> Data records
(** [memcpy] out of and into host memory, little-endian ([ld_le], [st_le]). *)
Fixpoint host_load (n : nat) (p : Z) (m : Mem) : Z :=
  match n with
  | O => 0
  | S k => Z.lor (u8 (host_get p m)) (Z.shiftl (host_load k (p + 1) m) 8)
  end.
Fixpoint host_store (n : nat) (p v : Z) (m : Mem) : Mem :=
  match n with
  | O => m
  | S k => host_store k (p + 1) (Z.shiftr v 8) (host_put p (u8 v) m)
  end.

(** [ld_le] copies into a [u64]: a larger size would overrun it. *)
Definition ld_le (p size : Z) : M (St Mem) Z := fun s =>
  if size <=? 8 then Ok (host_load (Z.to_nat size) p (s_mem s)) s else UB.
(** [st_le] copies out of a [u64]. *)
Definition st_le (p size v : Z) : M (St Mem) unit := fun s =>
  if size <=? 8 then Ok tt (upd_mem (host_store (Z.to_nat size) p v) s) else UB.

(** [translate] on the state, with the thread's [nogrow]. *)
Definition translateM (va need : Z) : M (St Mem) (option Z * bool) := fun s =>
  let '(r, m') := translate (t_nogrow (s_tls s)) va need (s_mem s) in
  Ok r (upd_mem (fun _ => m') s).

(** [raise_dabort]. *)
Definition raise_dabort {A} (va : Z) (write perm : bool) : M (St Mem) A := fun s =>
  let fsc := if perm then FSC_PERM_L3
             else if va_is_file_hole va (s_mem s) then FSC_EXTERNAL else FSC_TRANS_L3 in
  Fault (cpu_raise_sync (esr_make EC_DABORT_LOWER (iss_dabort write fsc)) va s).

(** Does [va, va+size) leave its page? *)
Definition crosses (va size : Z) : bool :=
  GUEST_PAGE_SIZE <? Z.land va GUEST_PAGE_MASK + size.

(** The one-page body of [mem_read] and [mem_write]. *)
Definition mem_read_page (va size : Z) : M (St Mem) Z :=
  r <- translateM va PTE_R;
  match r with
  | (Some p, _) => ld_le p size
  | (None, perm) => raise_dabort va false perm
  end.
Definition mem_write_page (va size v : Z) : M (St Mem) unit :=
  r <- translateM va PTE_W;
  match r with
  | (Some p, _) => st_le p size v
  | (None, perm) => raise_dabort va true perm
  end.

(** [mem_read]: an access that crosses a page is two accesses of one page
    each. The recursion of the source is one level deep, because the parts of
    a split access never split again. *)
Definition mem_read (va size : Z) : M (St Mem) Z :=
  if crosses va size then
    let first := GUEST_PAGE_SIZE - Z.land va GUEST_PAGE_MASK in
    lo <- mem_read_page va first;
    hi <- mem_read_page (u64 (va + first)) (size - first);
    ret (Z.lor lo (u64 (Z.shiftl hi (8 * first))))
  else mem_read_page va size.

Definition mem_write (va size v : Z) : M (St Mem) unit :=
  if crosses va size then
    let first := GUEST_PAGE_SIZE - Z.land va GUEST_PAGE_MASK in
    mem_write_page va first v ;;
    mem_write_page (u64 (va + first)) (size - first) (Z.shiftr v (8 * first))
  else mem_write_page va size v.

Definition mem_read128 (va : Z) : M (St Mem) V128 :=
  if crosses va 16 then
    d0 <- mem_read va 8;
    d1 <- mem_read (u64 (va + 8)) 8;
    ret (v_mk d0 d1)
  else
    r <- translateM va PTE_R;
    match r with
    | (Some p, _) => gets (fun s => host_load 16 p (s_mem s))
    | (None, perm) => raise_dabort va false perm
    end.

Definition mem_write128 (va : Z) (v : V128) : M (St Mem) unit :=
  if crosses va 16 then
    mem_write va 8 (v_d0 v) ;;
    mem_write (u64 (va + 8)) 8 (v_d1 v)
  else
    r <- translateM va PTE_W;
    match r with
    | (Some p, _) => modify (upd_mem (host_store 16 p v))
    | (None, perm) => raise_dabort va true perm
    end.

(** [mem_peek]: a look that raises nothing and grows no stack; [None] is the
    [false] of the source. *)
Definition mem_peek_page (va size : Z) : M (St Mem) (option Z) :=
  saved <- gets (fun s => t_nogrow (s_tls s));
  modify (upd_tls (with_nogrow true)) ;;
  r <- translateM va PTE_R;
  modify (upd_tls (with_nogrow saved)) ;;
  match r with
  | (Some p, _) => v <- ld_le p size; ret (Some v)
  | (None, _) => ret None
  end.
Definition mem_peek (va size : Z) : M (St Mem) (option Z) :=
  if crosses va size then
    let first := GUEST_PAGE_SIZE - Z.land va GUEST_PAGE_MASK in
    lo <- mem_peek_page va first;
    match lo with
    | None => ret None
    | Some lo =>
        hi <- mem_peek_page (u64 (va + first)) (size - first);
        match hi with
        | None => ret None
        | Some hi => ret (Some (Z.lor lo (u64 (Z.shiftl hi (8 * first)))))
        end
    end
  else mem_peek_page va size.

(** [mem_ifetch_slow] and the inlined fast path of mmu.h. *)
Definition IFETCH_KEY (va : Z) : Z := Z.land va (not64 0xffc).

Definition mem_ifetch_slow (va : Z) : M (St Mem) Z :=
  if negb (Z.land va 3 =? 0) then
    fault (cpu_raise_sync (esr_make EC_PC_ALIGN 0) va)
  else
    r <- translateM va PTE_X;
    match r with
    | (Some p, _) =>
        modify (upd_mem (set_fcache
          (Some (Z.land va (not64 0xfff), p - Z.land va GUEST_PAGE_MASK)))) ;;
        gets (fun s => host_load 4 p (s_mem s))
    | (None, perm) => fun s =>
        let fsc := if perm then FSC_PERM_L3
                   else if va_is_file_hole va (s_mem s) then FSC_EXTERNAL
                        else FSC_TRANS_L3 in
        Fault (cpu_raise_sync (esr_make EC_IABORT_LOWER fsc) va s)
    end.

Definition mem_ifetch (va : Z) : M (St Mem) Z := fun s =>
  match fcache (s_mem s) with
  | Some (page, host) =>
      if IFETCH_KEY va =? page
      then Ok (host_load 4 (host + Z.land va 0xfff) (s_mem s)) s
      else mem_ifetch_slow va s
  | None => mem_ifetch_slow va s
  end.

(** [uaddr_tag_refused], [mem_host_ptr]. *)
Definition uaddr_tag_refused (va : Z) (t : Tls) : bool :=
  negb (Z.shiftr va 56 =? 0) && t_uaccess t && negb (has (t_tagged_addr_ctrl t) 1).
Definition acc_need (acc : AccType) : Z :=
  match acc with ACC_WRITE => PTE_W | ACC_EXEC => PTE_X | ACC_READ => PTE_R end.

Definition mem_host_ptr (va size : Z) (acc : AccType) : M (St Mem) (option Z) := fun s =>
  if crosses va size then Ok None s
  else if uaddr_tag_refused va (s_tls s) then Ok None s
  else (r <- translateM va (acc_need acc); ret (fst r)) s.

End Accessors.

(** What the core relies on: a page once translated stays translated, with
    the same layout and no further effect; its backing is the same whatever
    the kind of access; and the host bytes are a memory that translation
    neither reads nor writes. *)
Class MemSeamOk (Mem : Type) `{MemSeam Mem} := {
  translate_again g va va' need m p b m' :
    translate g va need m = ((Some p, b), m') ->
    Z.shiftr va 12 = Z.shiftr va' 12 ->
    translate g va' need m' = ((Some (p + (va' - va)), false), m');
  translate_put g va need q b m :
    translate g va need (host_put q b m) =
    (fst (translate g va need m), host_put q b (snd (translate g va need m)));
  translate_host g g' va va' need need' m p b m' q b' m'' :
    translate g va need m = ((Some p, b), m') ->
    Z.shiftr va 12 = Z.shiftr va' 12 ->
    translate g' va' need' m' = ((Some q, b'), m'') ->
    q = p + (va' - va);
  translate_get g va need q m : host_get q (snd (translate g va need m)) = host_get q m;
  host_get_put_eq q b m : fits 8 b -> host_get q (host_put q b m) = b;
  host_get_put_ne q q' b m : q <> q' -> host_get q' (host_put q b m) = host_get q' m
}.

> Task item
Start at the first line of the material. Reproduce every line exactly, ending with the line that holds "GUEST_PAGE_SIZE <? Z.land".

> Problem solution
(** [memcpy] out of and into host memory, little-endian ([ld_le], [st_le]). *)
Fixpoint host_load (n : nat) (p : Z) (m : Mem) : Z :=
  match n with
  | O => 0
  | S k => Z.lor (u8 (host_get p m)) (Z.shiftl (host_load k (p + 1) m) 8)
  end.
Fixpoint host_store (n : nat) (p v : Z) (m : Mem) : Mem :=
  match n with
  | O => m
  | S k => host_store k (p + 1) (Z.shiftr v 8) (host_put p (u8 v) m)
  end.

(** [ld_le] copies into a [u64]: a larger size would overrun it. *)
Definition ld_le (p size : Z) : M (St Mem) Z := fun s =>
  if size <=? 8 then Ok (host_load (Z.to_nat size) p (s_mem s)) s else UB.
(** [st_le] copies out of a [u64]. *)
Definition st_le (p size v : Z) : M (St Mem) unit := fun s =>
  if size <=? 8 then Ok tt (upd_mem (host_store (Z.to_nat size) p v) s) else UB.

(** [translate] on the state, with the thread's [nogrow]. *)
Definition translateM (va need : Z) : M (St Mem) (option Z * bool) := fun s =>
  let '(r, m') := translate (t_nogrow (s_tls s)) va need (s_mem s) in
  Ok r (upd_mem (fun _ => m') s).

(** [raise_dabort]. *)
Definition raise_dabort {A} (va : Z) (write perm : bool) : M (St Mem) A := fun s =>
  let fsc := if perm then FSC_PERM_L3
             else if va_is_file_hole va (s_mem s) then FSC_EXTERNAL else FSC_TRANS_L3 in
  Fault (cpu_raise_sync (esr_make EC_DABORT_LOWER (iss_dabort write fsc)) va s).

(** Does [va, va+size) leave its page? *)
Definition crosses (va size : Z) : bool :=
  GUEST_PAGE_SIZE <? Z.land va GUEST_PAGE_MASK + size.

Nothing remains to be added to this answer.